Vous serez alors invité (si vous le souhaitez, mais vous êtes libre de refuser) à une conciliation avec le dentiste, dans les locaux du conseil de l’ordre. Cette conciliation peut aboutir à un accord (par exemple, le remboursement des honoraires perçus par le dentiste pour le bridge s’il doit être entièrement refait), ou bien simplement acter votre désaccord.

A savoir : le Conseil de l’Ordre des chirurgiens-dentistes inflige des sanctions « disciplinaires » aux dentistes qui ont commis des fautes (par exemple, une suspension temporaire d’exercice).

Il ne peut pas prononcer « d’amendes » ni contraindre le dentiste à vous indemniser de vos préjudices (autre qu’un remboursement).

La plainte auprès du Conseil de l’Ordre ne vous apporte donc pas forcément grand-chose en tant que victime et ne remplace pas les autres poursuites.
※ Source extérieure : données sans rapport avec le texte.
(** * AeolusDT: wind-farm telemetry simulator and medallion pipeline

    A shallow embedding of the Python package [wind_farm_twin] and the
    properties its specification states about it.

    Numbers.  The simulation (wind field, wake model, power curve, telemetry
    generator) computes with Python floats; it is embedded over the real
    numbers [R], the rounding of a sum, product or quotient left out.
    Where a float operation does more than round, the embedding follows
    the float: a division by zero raises [ZeroDivisionError]; [math.exp]
    raises [OverflowError] above the largest argument it has a float
    result for; [math.cos] and [math.sin] are an interface, since a test on
    the sign of a projection depends on the very values the C library
    returns (the cosine of ninety degrees is 6.1e-17, not zero); the
    remainder [x % 360.0] rounds up to 360.0 for a tiny negative [x]; a
    wind speed handed to the power curve may be not-a-number; a run of
    the generator raises [OverflowError] where its duration is no float
    or its time leaves the years of [datetime].  Squares that overflow or
    underflow are not followed; [WakeModel.moderate] names the magnitudes
    at which they do not occur.  The float columns of the pipeline
    (bronze, silver, gold) are embedded as exact rationals extended with
    the infinities and not-a-number, so that the stages evaluate.

    Effects.  A stage is a function of the world it runs in (the tiers of
    the data lake and the state files) and of what the table store does
    with its write; objects that own a random generator carry its state.

    Layout.  Part I holds the embedding, one module per Python class or
    module; Part II holds the properties the specification states; Part
    III holds further properties of the code. *)

From Stdlib Require Import Reals Lra Lia ZArith QArith Qround String Ascii.
From Stdlib Require Import OrdersEx RelationClasses Sorted.
From stdpp Require Import base gmap sets list strings.

(** * Part I: the embedding *)

(** ** Exceptions and results

    [ValueError], [KeyError], [FileNotFoundError], [ZeroDivisionError] and
    [OverflowError] are Python's; [ConversionError] stands for what pandas
    or arrow raise on a cell they cannot convert to the type of its
    column, [IntCastingNaNError] is pandas' refusal to cast a non-finite
    float to an integer, and [OSError] what a failing write raises. *)

Inductive error : Type :=
  | ValueError (msg : string)
  | KeyError (column : string)
  | ConversionError (column : string)
  | FileNotFoundError (path : string)
  | ZeroDivisionError
  | OverflowError
  | IntCastingNaNError
  | OSError.

Inductive result (A : Type) : Type :=
  | Ok (a : A)
  | Err (e : error).
Arguments Ok {A} a.
Arguments Err {A} e.

Definition rbind {A B : Type} (r : result A) (k : A -> result B) : result B :=
  match r with
  | Ok a => k a
  | Err e => Err e
  end.

Declare Scope result_scope.
Delimit Scope result_scope with result.
Notation "'do' x <- r ; k" := (rbind r (fun x => k))
  (at level 10, x name, r at level 100, k at level 200) : result_scope.

(** ** models/farm_layout.py *)

Module FarmLayout.

Record Turbine : Type := {
  turbine_id : string;
  x_m : R;
  y_m : R;
  rated_power_kw : R
}.

Record WindFarm : Type := {
  farm_id : string;
  turbines : list Turbine
}.

(** A turbine of the default rated power, as [make_grid_farm] places
    them. *)
Definition turbine_at (id : string) (x y : R) : Turbine :=
  {| turbine_id := id; x_m := x; y_m := y; rated_power_kw := 2000 |}.

(** The decimal digits of [n], most significant first, in front of
    [acc]; [fuel] bounds the number of digits. *)
Fixpoint digits (fuel n : nat) (acc : string) : string :=
  match fuel with
  | O => acc
  | S fuel' =>
      let acc' := String (ascii_of_nat (48 + n mod 10)) acc in
      if Nat.eqb (n / 10) 0 then acc' else digits fuel' (n / 10) acc'
  end.

Definition decimal (n : nat) : string := digits (S n) n "".

Fixpoint zeros (n : nat) : string :=
  match n with
  | O => ""
  | S n' => String "0" (zeros n')
  end.

(** Python's [f"{k:03d}"] on a counter: the decimal digits, padded with
    zeros on the left to three characters. *)
Definition format_03d (k : nat) : string :=
  let d := decimal k in
  (zeros (3 - String.length d) ++ d)%string.

(** The number a string of decimal digits denotes, read from the left
    with [a] read so far. *)
Fixpoint read_decimal (a : nat) (s : string) : nat :=
  match s with
  | EmptyString => a
  | String c rest => read_decimal (a * 10 + (nat_of_ascii c - 48)) rest
  end.

(** Python's [range(n)] on an [int]: empty when [n] is not positive. *)
Definition range (n : Z) : list Z := List.map Z.of_nat (seq 0 (Z.to_nat n)).
Lemma readMetadata_conformant_tag_witness :
  readMetadata
    (single_file "song.mp3"
       (tag_header version_3 [byte 0; byte 0; byte 0; byte 45]
        ++ frames_bytes [hello_frame; artist_frame]
        ++ repeat NUL 13 ++ lit "MPEG-AUDIO-DATA"))
    "song.mp3" =
    Val (mkMetaData (lit "Hello" ++ [NUL]) (lit "Band") [] []) /\
  existsb (read_past 55)
    (trace (fst (run_readMetadata
                   (tag_header version_3 [byte 0; byte 0; byte 0; byte 45]
                    ++ frames_bytes [hello_frame; artist_frame]
                    ++ repeat NUL 13 ++ lit "MPEG-AUDIO-DATA")))) = false.
Proof.
  apply (readMetadata_conformant_tag
           (single_file "song.mp3"
              (tag_header version_3 [byte 0; byte 0; byte 0; byte 45]
               ++ frames_bytes [hello_frame; artist_frame]
               ++ repeat NUL 13 ++ lit "MPEG-AUDIO-DATA"))
           "song.mp3" version_3 [byte 0; byte 0; byte 0; byte 45]
           [hello_frame; artist_frame] 13 (lit "MPEG-AUDIO-DATA")).
  - reflexivity.
  - reflexivity.
  - reflexivity.
  - repeat constructor.
Defined.

Lemma readMetadata_legacy_trailer_witness :
  snd (run_readMetadata (lit "other audio" ++ firstn 97 (last_128 legacy_file)
           ++ repeat "x"%char 31)) =
  snd (run_readMetadata legacy_file).
Proof.
  apply (readMetadata_legacy_trailer
           (lit "other audio" ++ firstn 97 (last_128 legacy_file)
           ++ repeat "x"%char 31) legacy_file).
  - apply Nat.leb_le. reflexivity.
  - apply Nat.leb_le. reflexivity.
  - discriminate.
  - discriminate.
  - reflexivity.
Defined.

Lemma readMetadata_exceptions_witness :
  (single_file "song.mp3" untagged_file "song.mp3"%string = None /\
   "No ID3v1 tag found in file."%string =
     String.append "Could not open file: " "song.mp3") \/
  (exists data,
     single_file "song.mp3" untagged_file "song.mp3"%string = Some data /\
     firstn 3 data <> lit "ID3" /\
     ((128 <= length data)%nat -> firstn 3 (last_128 data) <> lit "TAG") /\
     "No ID3v1 tag found in file."%string =
       "No ID3v1 tag found in file."%string).
Proof.
  apply (readMetadata_exceptions (single_file "song.mp3" untagged_file)
           "song.mp3" "No ID3v1 tag found in file.").
  vm_compute. reflexivity.
Defined.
En revanche, cette procédure concourt à l’amélioration des pratiques de la profession, en ce qu’elle met en évidence des comportements fautifs, des manquements dans les formations initiales ou dans les contrôles professionnels.

Enfin, sachez qu’il n’est jamais trop tard pour déposer une plainte auprès du Conseil de l’Ordre. A l’issue d’une expertise amiable ou judiciaire, vous pourrez ainsi adresser au Conseil de l’Ordre le rapport de l’Expert ou la note de synthèse de votre praticien de recours s’il y a eu accord avant l’expertise afin de signaler le litige. En effet, le Conseil de l’Ordre n’est pas informé des autres procédures (amiables ou judiciaires) en cours contre les dentistes.

En conclusion, le binôme formé par votre praticien de recours et votre Avocat vous assure un accompagnement humain et stratégique tout au long de la procédure permettant d’aboutir  à la réparation adéquate et intégrale de vos préjudices.

Dr Constance LEGER, chirurgien-dentiste praticien de recours, titulaire du Diplôme Universitaire d’Expertise en Médecine Dentaire.

Avec mes chaleureux remerciements à Me Laure GENETY, Avocat associé au sein du Cabinet Z.